>These are primarily focused on machine learning training where you do backpropa...

joseph_grobbles · on Dec 28, 2020

Scale, and only scale. As with most extensions, there's negative value if you're doing a small number of calcs, but it pays off in larger needs like ML training.

We've been calculating matrixes for time eternal, but AMX has just recently become a thing. Intel just introduced their own AMX instructions.

touisteur · on Dec 29, 2020

I don't know, if you want to perform DL inference on 4k/8k video real-time you're gonna need some heavy duty matrix multiplication resources.
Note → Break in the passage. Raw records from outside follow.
(** * crapremoval: the scanner and cleaner of [crapremoval.py]

    A shallow embedding of [src/crapremoval.py] (class [ScannerAndCleaner]
    and the [One_path_item] settings record) together with the properties
    its specification states about it.

    Conventions of the embedding.
    - Python [bytes] values are [string]s of 8-bit characters, and Python
      [str] values are [string]s of code points below 256.  Names of files
      and outputs of tools are taken in the ASCII fragment, on which
      [decode('utf-8')] is the identity; the [UnicodeDecodeError] of other
      bytes is not modelled.
    - Python numbers ([int] sizes, [float] modification times) are the
      rationals they denote, in [Q]; Python compares [int] with [float]
      exactly, and so does [Qlt].  Float arithmetic is exact here: its
      rounding and the [OverflowError] of an [int] too large for a float
      are not modelled, nor is the limit the interpreter puts on the
      number of digits [int] reads and [str] writes (4300 by default).
    - Exceptions that no [except] clause of the program catches are the
      [Raise] results of the error monad [result]; exceptions the program
      catches ([FileNotFoundError], [CalledProcessError], [KeyError],
      [JSONDecodeError]) are the [None] answers of the environment.
    - The file system and the external tools ([du], [find], [glob]) are an
      environment record [World]: the program only sees their answers.
      The clock is a parameter [now], read once for a call of [cleaner].
    - The files of the data directory ([watchdirs.json], the timer file
      and [report.log]) are the record [Disk].  They change by the writes
      of the program only: a cleanup target that reaches into the data
      directory, and any other process that writes there, are outside the
      model.
    - The processes started and forgotten ([rm -rf], [notify-send]) are
      recorded by their arguments; the texts of the reports are kept as
      data, without the date line and the formatting of sizes in MiB. *)

From Stdlib Require Import ZArith QArith Lqa Lia List String Ascii Bool.
From Stdlib Require Import Permutation Sorted DecimalString DecimalPos.
Import ListNotations.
GPU is great for batched inferences but for quick no-pcie-transfer, small-to-no-batching inferences you want something close to the CPU...

joseph_grobbles · on Dec 29, 2020

Then it's good that the A13/A14/M1 have a neural inference engine, the latter featuring 11 trillion operations per second, using shared memory with the CPU.
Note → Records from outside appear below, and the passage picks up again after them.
(** C2, as amended.  (a) Once the consumer's identity is in the persisted
    [processedBy] of the record with id [eid], any number [n] of further
    poll cycles of that consumer call no handler with a record of that
    id: [processEvent] returns before the handler loop.  (b) On a store
    that persists the mark (there is an archive directory, and the
    record is filed under its id, a plain file name, with an array for
    [processedBy]), any number [n] of poll cycles run one after the
    other call each handler of the consumer at most once with a record
    of that id. *)
Theorem exactly_once_per_consumer (n : nat) (w : World) :
  (marked eid (agentId bus) (fs w) ->
   exists tr,
     trace (snd (pollCycles n bus w)) = trace w ++ tr /\
     (forall e, In e (invoked tr) -> id e <> eid) /\
     marked eid (agentId bus) (fs (snd (pollCycles n bus w)))) /\
  (persists eid (fs w) ->
   exists tr,
     trace (snd (pollCycles n bus w)) = trace w ++ tr /\
     forall k, calls eid k tr <= 1).
Proof using Hplain Hhandlers Hstore.
  split; [apply cycles_skip_marked|].
  revert w. induction n as [|n IH]; intros w Hp.
  - exists []. simpl. rewrite app_nil_r. split; [reflexivity|].
    intros k. unfold calls. simpl. lia.
  - simpl. unfold bind. rewrite swallow_ok.
    destruct (poll_once w Hp) as (tr1 & Htr1 & Hp1 & [Hz|[Hle Hm]]).
    + destruct (IH _ Hp1) as (tr2 & Htr2 & Hle2).
      exists (tr1 ++ tr2). rewrite Htr2, Htr1, <- app_assoc.
      split; [reflexivity|]. intros k. rewrite calls_app, Hz. apply Hle2.
    + destruct (cycles_skip_marked n _ Hm) as (tr2 & Htr2 & Hinv & _).
      exists (tr1 ++ tr2). rewrite Htr2, Htr1, <- app_assoc.
      split; [reflexivity|]. intros k.
      rewrite calls_app, (calls_none eid k tr2 Hinv). specialize (Hle k). lia.
Qed.

End ExactlyOnce.

Lemma handlerOutcomes_length (event : BaseEvent) (hs : list EventHandler) :
  forall f, List.length (handlerOutcomes event hs f) = List.length hs.
Proof.
  induction hs as [|h hs IH]; intros f; simpl; [reflexivity|].
  destruct (h event f) as [r f']. simpl. now rewrite IH.
Qed.

Lemma callHandlers_outcomes (event : BaseEvent) (hs : list EventHandler) :
  forall (k : nat) (w : World),
    trace (snd (callHandlers event hs k w)) =
      trace w ++ invocations event k (handlerOutcomes event hs (fs w)).
Proof.
  induction hs as [|h hs IH]; intros k w; simpl.
  - now rewrite app_nil_r.
  - unfold bind, try_catch, invoke, ret.
    destruct (h event (fs w)) as [r f1] eqn:Eh.
    destruct r as [[]|e]; rewrite IH; simpl; now rewrite <- app_assoc.
Qed.

Section HandlerFailure.

Variable bus : EventBus.
Variable event : BaseEvent.
Variable ids : list string.
Variable rest : list BaseEvent.
Variable w : World.

Hypothesis Hids : processedBy event = PBArray ids.
Hypothesis Hnew : ~ In (agentId bus) ids.
Hypothesis Hhandlers : bus_preserves (in_place event) bus.
Hypothesis Hplace : in_place event (fs w).

Let name := eventFileName (id event).
Let marked_event := setProcessedBy (PBArray (ids ++ [agentId bus])) event.
Let w' := snd (processEvent bus event w).

(** C9 (handler failure isolation).  Whatever the handlers registered
    for the record's type do, resolve or throw, each of them is called,
    in registration order: the trace has one call per handler, with the
    outcome of each, a throwing one included.  The record is then
    persisted with the consumer appended to [processedBy], or archived,
    and the cycle goes on with the records after it. *)
Theorem handler_failure_isolation :
  let outcomes := handlerOutcomes event (handlers bus (type event)) (fs w) in
  List.length outcomes = List.length (handlers bus (type event)) /\
  trace w' = trace w ++ Dispatch event :: invocations event 0 outcomes /\
  (pendingAt name (fs w') = Some (Json marked_event) \/
   (pendingAt name (fs w') = None /\
    archiveAt name (fs w') = Some (Json event))) /\
  processAll bus (event :: rest) w = processAll bus rest w'.
Proof.
  assert (Hfresh : existsb (String.eqb (agentId bus)) ids = false)
    by (apply existsb_eqb_false; exact Hnew).
  split; [apply handlerOutcomes_length|]. split; [|split].
  - subst w'. rewrite (processEvent_array bus event ids w Hids Hfresh).
    assert (Htr : trace (afterHandlers bus event w) =
                  trace w ++ Dispatch event ::
                    invocations event 0
                      (handlerOutcomes event (handlers bus (type event)) (fs w))).
    { unfold afterHandlers. rewrite callHandlers_outcomes. simpl.
      now rewrite <- app_assoc. }
    destruct (Nat.leb 3 _).
    + now rewrite silent_moveToProcessed.
    + now rewrite silent_updatePending.
  - pose proof (afterHandlers_keeps _ bus event w Hhandlers Hplace) as [Hp Ha].
    subst w'. rewrite (processEvent_array bus event ids w Hids Hfresh).
    set (w1 := afterHandlers bus event w) in *.
    unfold pendingAt in Hp.
    destruct (pending_files (fs w1)) as [d|] eqn:Ed; [|discriminate].
    destruct (processed_files (fs w1)) as [a|] eqn:Ea; [|contradiction].
    destruct (Nat.leb 3 _).
    + right. rewrite (moveToProcessed_moves _ _ d a (Json event) Ed Ea Hp).
      unfold pendingAt, archiveAt. simpl. fold name.
      now rewrite lookup_remove_eq, lookup_write_eq.
    + left. fold marked_event.
      rewrite (updatePending_writes marked_event w1 d (Json event) Ed Hp).
      unfold pendingAt. simpl. fold name. now rewrite lookup_write_eq.
  - rewrite processAll_cons.
    rewrite processEvent_well_formed by (exists ids; exact Hids).
    reflexivity.
Qed.

End HandlerFailure.

(** ** Quarantine *)

Lemma quarantineName_inj (a b : string) :
  quarantineName a = quarantineName b -> a = b.
Proof. unfold quarantineName. simpl. intros H. now injection H. Qed.

Lemma quarantine_quarantines (file raw : string) (w : World) :
  waiting file raw (fs w) -> quarantined file raw (fs (snd (quarantine file w))).
Proof.
  intros [Hp Ha]. unfold pendingAt in Hp.
  destruct (pending_files (fs w)) as [d|] eqn:Ed; [|discriminate].
  destruct (processed_files (fs w)) as [a|] eqn:Ea; [|contradiction].
  rewrite (quarantine_moves file w d a (Text raw) Ed Ea Hp).
  unfold quarantined, pendingAt, archiveAt. simpl.
  now rewrite lookup_remove_eq, lookup_write_eq.
Qed.

(** Quarantining one file leaves the rest of both directories alone. *)
Lemma quarantine_other (file : string) (w : World) (name : string) :
  name <> file ->
  pendingAt name (fs (snd (quarantine file w))) = pendingAt name (fs w) /\
  archiveAt (quarantineName name) (fs (snd (quarantine file w))) =
    archiveAt (quarantineName name) (fs w) /\
  (processed_files (fs w) <> None ->
   processed_files (fs (snd (quarantine file w))) <> None).
Proof.
  intros Hne.
  destruct (processed_files (fs w)) as [a|] eqn:Ea;
    [|rewrite (quarantine_no_archive file w Ea); simpl; auto].
  destruct (pendingAt file (fs w)) as [c|] eqn:El.
  - unfold pendingAt in El.
    destruct (pending_files (fs w)) as [d|] eqn:Ed; [|discriminate].
    rewrite (quarantine_moves file w d a c Ed Ea El).
    unfold pendingAt, archiveAt. simpl. rewrite Ed, Ea.
    rewrite lookup_remove_ne by assumption.
    rewrite lookup_write_ne; [repeat split; discriminate|].
    intros H. now apply quarantineName_inj in H.
  - assert (Hsame : quarantine file w = (Ok tt, w)).
    { unfold quarantine, try_catch, rename, pendingAt in *. simpl.
      destruct (pending_files (fs w)) as [d|]; [|reflexivity].
      rewrite Ea, El. reflexivity. }
    rewrite Hsame. simpl. rewrite Ea. auto.
Qed.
touisteur · on Dec 29, 2020

We're talking about INT4/7 or bfloat TOPS, right? And if similar to other neural inference engines, vpus, tpus, etc. it's probably off except for heavy duty stuff and slow to power up again? Whilst repowering a matmul in-cpu block might be faster?

I don't see the need for an effort such as a matmul-dedicated instruction-set elsewhere? What's your guess?